Dice per esempio che quando Medvedev si lamentava continuamente con l’arbitro per la superficie dei campi troppo lenta, era un “trucco” mentale: “Il problema deve uscire. Potrebbe essere qualsiasi cosa: il vento, la copertura, lo non so. Ma non dovete sempre prenderla così sul serio. Quello che ha detto lì aveva tratti comici. Sono un grande fan del suo gioco e trovo impressionante come riacquisti immediatamente il controllo dopo questi sfoghi e vinca una partita nonostante tutte le battute d’arresto. Questa è l’arte di uno sport individuale: condizionarti in modo da essere lì nel momento decisivo e poter offrire la tua migliore prestazione“. Medvedev ha un QI tennistico incredibilmente alto, è molto sveglio e spesso prende le decisioni giuste ed è mentalmente incredibilmente forte”.

Di cui il capolavoro vivente e quel Djokovic che non ha potuto giocare nel torneo di Haas, per il divieto ai non vaccinati per il Covid di entrare negli Usa: “Djokovic ha vinto 22 tornei del Grande Slam ed è ancora affamato come un adolescente. Si tormenta, si arrabbia, vuole sempre vincere, anche se questa partita non ti sembra così importante. Questa è la sua mentalità. Quando racconta storie su come è cresciuto durante la guerra e voleva dare alla sua famiglia una vita migliore… Non puoi impararlo. E’ in te o no“.

E poi Haas spiega:

“È uno sport brutale.

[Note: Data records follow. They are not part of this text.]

(* ================================================================= *)
(** ** The backend stage *)

(** C4.  With the [tensorrt] backend and a list of model parameters, in a
    run that has produced its intermediate files: no compile call has been
    made so far; if the list's length differs from the number of
    intermediate files the run ends with the assertion error in that very
    state, before any compile call; if the lengths agree and the stage
    returns, the compile collaborator has been called exactly once per
    intermediate file, the call at position [i] getting the i-th file and
    the file name of the i-th parameters.  Whatever happens, the stage calls
    the collaborator for the first [k] pairs only, in order, for some [k] up
    to the number of files.  With equal lengths the stage does return when
    every entry is readable and no worker leaves a non-zero flag. *)
Theorem tensorrt_length_check :
  forall (W : world) str_other args deploy_cfg tensorrt_params model_params
         work_dir ret_value onnx_files s1,
    eq_str (backend deploy_cfg) "tensorrt" = true ->
    lookup "tensorrt_params" deploy_cfg = Some (PDict tensorrt_params) ->
    dict_get tensorrt_params "model_params" (PList []) = PList model_params ->
    front W str_other args deploy_cfg initial_state
      = (Ret (work_dir, ret_value, onnx_files), s1) ->
    calls_to onnx2tensorrt (trace s1) = [] /\
    (List.length model_params <> List.length onnx_files ->
     main W str_other args deploy_cfg initial_state = (Raise AssertionError, s1)) /\
    (exists k,
        (k <= List.length onnx_files)%nat /\
        calls_to onnx2tensorrt
          (trace (snd (convert_backend W args deploy_cfg work_dir ret_value
                         onnx_files s1)))
          = map (compile_call args (level_value (a_log_level args)) work_dir ret_value)
              (firstn k (number_from 0 (combine model_params onnx_files)))) /\
    (List.length model_params = List.length onnx_files ->
     (forall backend_files s2,
         convert_backend W args deploy_cfg work_dir ret_value onnx_files s1
           = (Ret backend_files, s2) ->
         calls_to onnx2tensorrt (trace s2)
           = map (compile_call args (level_value (a_log_level args)) work_dir ret_value)
               (number_from 0 (combine model_params onnx_files)) /\
         List.length (calls_to onnx2tensorrt (trace s2)) = List.length onnx_files /\
         backend_files = map (backend_path work_dir) (combine model_params onnx_files)) /\
     (obedient W ->
      Forall compile_entry_ok (combine model_params onnx_files) ->
      exists s2,
        convert_backend W args deploy_cfg work_dir ret_value onnx_files s1
          = (Ret (map (backend_path work_dir) (combine model_params onnx_files)), s2))).
Proof.
  intros W so args cfg tp mps wd rv files s1 Hb Ht Hm Hf.
  split; [apply (front_no_calls_to _ _ _ _ _ _ _ _ onnx2tensorrt Hf); discriminate |].
  split.
  - intros Hlen. destruct (main_after_front _ _ _ _ _ _ _ _ Hf) as [_ [-> [_ Hmain]]].
    rewrite Hmain. unfold deploy, bind.
    rewrite (convert_backend_tensorrt _ _ _ _ _ _ _ _ _ Hb Ht Hm).
    apply Nat.eqb_neq in Hlen. rewrite Hlen. reflexivity.
  - split.
    { destruct (convert_backend_calls_prefix W args cfg tp mps wd rv files s1 Hb Ht Hm)
        as [k [Hk Hc]].
      exists k. split; [exact Hk |].
      unfold calls_to. rewrite Hc, filter_app.
      pose proof (front_no_calls_to _ _ _ _ _ _ _ _ onnx2tensorrt Hf) as Hnone.
      unfold calls_to in Hnone. rewrite Hnone by discriminate.
      destruct (front_Ret _ _ _ _ _ _ _ _ Hf) as [[Hl _] _]. rewrite Hl.
      apply calls_to_compile_calls. }
    intros Hlen. split.
    + intros bfiles s2 H.
      destruct (convert_backend_after_front _ _ _ _ _ _ _ _ _ _ _ _ Hb Ht Hm Hf H)
        as [_ [_ [Hc Hfiles]]].
      split; [exact Hc |]. split; [| exact Hfiles].
      rewrite Hc, length_map, length_number_from, length_combine, Hlen.
      apply Nat.min_id.
    + intros HW Hok.
      destruct (main_after_front _ _ _ _ _ _ _ _ Hf) as [_ [-> _]].
      destruct (front_Ret _ _ _ _ _ _ _ _ Hf) as [Hs1 _].
      exact (convert_backend_obedient W args cfg tp mps wd files _ s1
               HW Hb Ht Hm Hlen Hok Hs1).
Qed.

Alla fine è la decisione dell’individuo: quanto lo voglio? Voglio essere tra i primi 50 o in una finale del Grande Slam? E poi ti chiedi: come posso raggiungere questo obiettivo? Cosa dovrei fare? Sono disposto a fare questi sacrifici? A ciò si aggiunge la pressione che il premio in denaro non è garantito. Sei solo, dubiti di te stesso. Negli Stati Uniti c’è una tesi sugli sport professionistici in generale: o hai bisogno di genitori ricchi che ti sostengano e rendano tutto possibile, o hai bisogno della fame per sfuggire alla povertà. Lo vedo nei miei figli: viviamo in una bolla protetta e spesso confortevole – e poi senti storie come quella di Djokovic e vedi quanto è affamato di 35 e 22 titoli del Grande Slam”.

“Non è facile diventare qualcuno in questo sport, quasi nessuno ti conosce da numero 100 al mondo. Il numero 100 del calcio sta probabilmente giocando in Champions League. È completamente diverso nel tennis. In Germania, la gente di qualcuno che è stato tra i primi 100 al mondo per anni e ha fatto di tutto per questo sport, ma non ha vinto un torneo del Grande Slam, dice: “Sì, è stato un buon giocatore…”. Dopo Boris Becker e Steffi Graf, questo è ovviamente chiaro, ma a volte non dovresti dimenticarlo: Rainer Schüttler è stato il numero cinque al mondo”.